Flow in a Venturi tube

The Venturi effect is the reduction in fluid pressure that results when a fluid flows through a constricted section of pipe. The Venturi effect is named after Giovanni Battista Venturi (1746–1822), an Italian physicist.

Background

In fluid dynamics, a fluid's velocity must increase as it passes through a constriction in accord with the principle of continuity, while its static pressure must decrease in accord with the principle of conservation of mechanical energy. Thus any gain in kinetic energy a fluid may accrue due to its increased velocity through a constriction is balanced by a drop in pressure.

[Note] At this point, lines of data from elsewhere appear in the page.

(** * Protocol decoders of libsigrokdecode: EM4100 and JTAG / STM32

    A shallow embedding of [decoders/em4100/pd.py] and
    [decoders/jtag_stm32/jtag_stm32.py].  Both decoders are Python classes
    whose methods mutate the fields of [self], emit annotations through
    [self.put] and may raise.  They are embedded as computations in a monad
    that threads the decoder object, collects the annotations in the order
    they are emitted, and keeps both when an exception is raised.  The
    output channel [self.out_ann], which [start] registers before the first
    [decode], is that list of annotations.

    Numbers.  Python integers are [Z].  Python floats are embedded as the
    rationals they denote ([Q]): comparisons between an integer and a float
    are exact in Python, and the sums, differences and halvings the EM4100
    decoder performs on sample numbers are exact in binary64 as long as the
    sample numbers stay below 2^52.  The one place where binary64 can round
    is the quotient in [metadata]; for the configuration used in the end to
    end scenario the binary64 evaluation is carried out as well
    ([Binary64]). *)

From Stdlib Require Import ZArith QArith String Ascii List Bool Lia.
From Stdlib Require Import DecimalString HexadecimalString SpecFloat.
From stdpp Require Import base list strings gmap.

Local Open Scope string_scope.
Local Open Scope Z_scope.

(** ** Python primitives *)

Module Py.

(** The exceptions the two decoders can raise, their own and the
    built-in ones. *)
Inductive exn : Type :=
| TypeError
| IndexError
| KeyError
| ValueError
| ZeroDivisionError
| AttributeError (name : string)
| SamplerateError (msg : string)
| Exception (msg : string).

Inductive outcome (A : Type) : Type :=
| Ok (a : A)
| Raise (e : exn).
Arguments Ok {A} a.
Arguments Raise {A} e.

Definition is_raise {A : Type} (o : outcome A) : bool :=
  match o with Ok _ => false | Raise _ => true end.

(** [len(s)] *)
Definition len (s : string) : Z := Z.of_nat (String.length s).

(** [s[i]]: a one-character string; negative indices count from the end. *)
Definition index (s : string) (i : Z) : outcome string :=
  let j := if i <? 0 then i + len s else i in
  if (j <? 0) || (len s <=? j) then Raise IndexError
  else match String.get (Z.to_nat j) s with
       | Some c => Ok (String c "")
       | None => Raise IndexError
       end.

(** Slice bounds are clamped to [0, len]; a slice never raises. *)
Definition clamp (n i : Z) : Z :=
  if i <? 0 then Z.max (i + n) 0 else Z.min i n.

(** [s[lo:hi]], either bound optional. *)
Definition slice (s : string) (lo hi : option Z) : string :=
  let n := len s in
  let a := match lo with Some i => clamp n i | None => 0 end in
  let b := match hi with Some i => clamp n i | None => n end in
  String.substring (Z.to_nat a) (Z.to_nat (b - a)) s.

(** [s * n] *)
Fixpoint repeat_str (s : string) (n : nat) : string :=
  match n with
  | O => ""
  | S k => s ++ repeat_str s k
  end.

Definition lower_ascii (c : ascii) : ascii :=
  let n := nat_of_ascii c in
  if (65 <=? n)%nat && (n <=? 90)%nat then ascii_of_nat (n + 32) else c.

Definition upper_ascii (c : ascii) : ascii :=
  let n := nat_of_ascii c in
  if (97 <=? n)%nat && (n <=? 122)%nat then ascii_of_nat (n - 32) else c.

Fixpoint map_str (f : ascii -> ascii) (s : string) : string :=
  match s with
  | EmptyString => EmptyString
  | String c r => String (f c) (map_str f r)
  end.

(** [s.lower()] *)
Definition lower (s : string) : string := map_str lower_ascii s.

(** [a in b] for two strings: substring test. *)
Fixpoint contains (a b : string) : bool :=
  String.prefix a b ||
  match b with
  | EmptyString => false
  | String _ r => contains a r
  end.

(** [str(z)], ['%x' % z] and ['%X' % z] for an integer. *)
Definition str_int (z : Z) : string :=
  DecimalString.NilZero.string_of_int (Z.to_int z).
Definition hex_lower (z : Z) : string :=
  HexadecimalString.NilZero.string_of_int (Z.to_hex_int z).
Definition hex_upper (z : Z) : string := map_str upper_ascii (hex_lower z).

Fixpoint digits (base : Z) (s : string) (acc : Z) : option Z :=
  match s with
  | EmptyString => Some acc
  | String c r =>
      let d := Z.of_nat (nat_of_ascii c) - 48 in
      if (0 <=? d) && (d <? base) then digits base r (base * acc + d)
      else None
  end.

(** [int(s)] and [int(s, 2)] on a run of digits, after the ['0b'] prefix
    in base 2; an empty run or a character that is not a digit of the base
    is a [ValueError].  The signs, underscores and surrounding blanks that
    Python also accepts are not embedded: the bit strings of the JTAG
    decoder and the option values of the EM4100 decoder do not have
    them. *)
Definition int_of_digits (base : Z) (s : string) : outcome Z :=
  match s with
  | EmptyString => Raise ValueError
  | _ => match digits base s 0 with
         | Some z => Ok z
         | None => Raise ValueError
         end
  end.

Definition int_str (s : string) : outcome Z := int_of_digits 10 s.

Definition int_base2 (s : string) : outcome Z :=
  int_of_digits 2 (if String.prefix "0b" s then slice s (Some 2) None else s).

(** [int(x)] for a float: truncation towards zero. *)
Definition int_float (q : Q) : Z := Z.quot (Qnum q) (Z.pos (Qden q)).

(** Comparison of numbers, exact. *)
Definition Qltb (x y : Q) : bool := negb (Qle_bool y x).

By measuring the change in pressure, the flow rate can be determined, as in various flow measurement devices such as venturi meters, venturi nozzles and orifice plates.

Referring to the diagram to the right, using Bernoulli's equation in the special case of incompressible flows (such as the flow of water or other liquid, or low speed flow of gas), the theoretical pressure drop at the constriction is given by:

p_1 - p_2 = \frac{\rho}{2}\left(v_2^2 - v_1^2\right)

where $\scriptstyle \rho\,$ is the density of the fluid, $\scriptstyle v_1$ is the (slower) fluid velocity where the pipe is wider, $\scriptstyle v_2$ is the (faster) fluid velocity where the pipe is narrower (as seen in the figure).

Choked flow

The limiting case of the Venturi effect is when a fluid reaches the state of choked flow, where the fluid velocity approaches the local speed of sound. In choked flow the mass flow rate will not increase with a further decrease in the downstream pressure environment. However, mass flow rate for a compressible fluid can increase with increased upstream pressure, which will increase the density of the fluid through the constriction (though the velocity will remain constant). This is the principle of operation of a de Laval nozzle. Increasing source temperature will also increase the local sonic velocity, thus allowing for increased mass flow rate but only if the nozzle area is also increased to compensate for the resulting decrease in density.

Experimental apparatus

Venturi tube demonstration apparatus built out of PVC pipe and operated with a vacuum pump

A pair of venturi tubes on a light aircraft, used to provide airflow for air-driven gyroscopic instruments

Venturi tubes

The simplest apparatus, as shown in the photograph and diagram, is a tubular setup known as a Venturi tube or simply a venturi. Fluid flows through a length of pipe of varying diameter. To avoid undue drag, a Venturi tube typically has an entry cone of 30 degrees and an exit cone of 5 degrees.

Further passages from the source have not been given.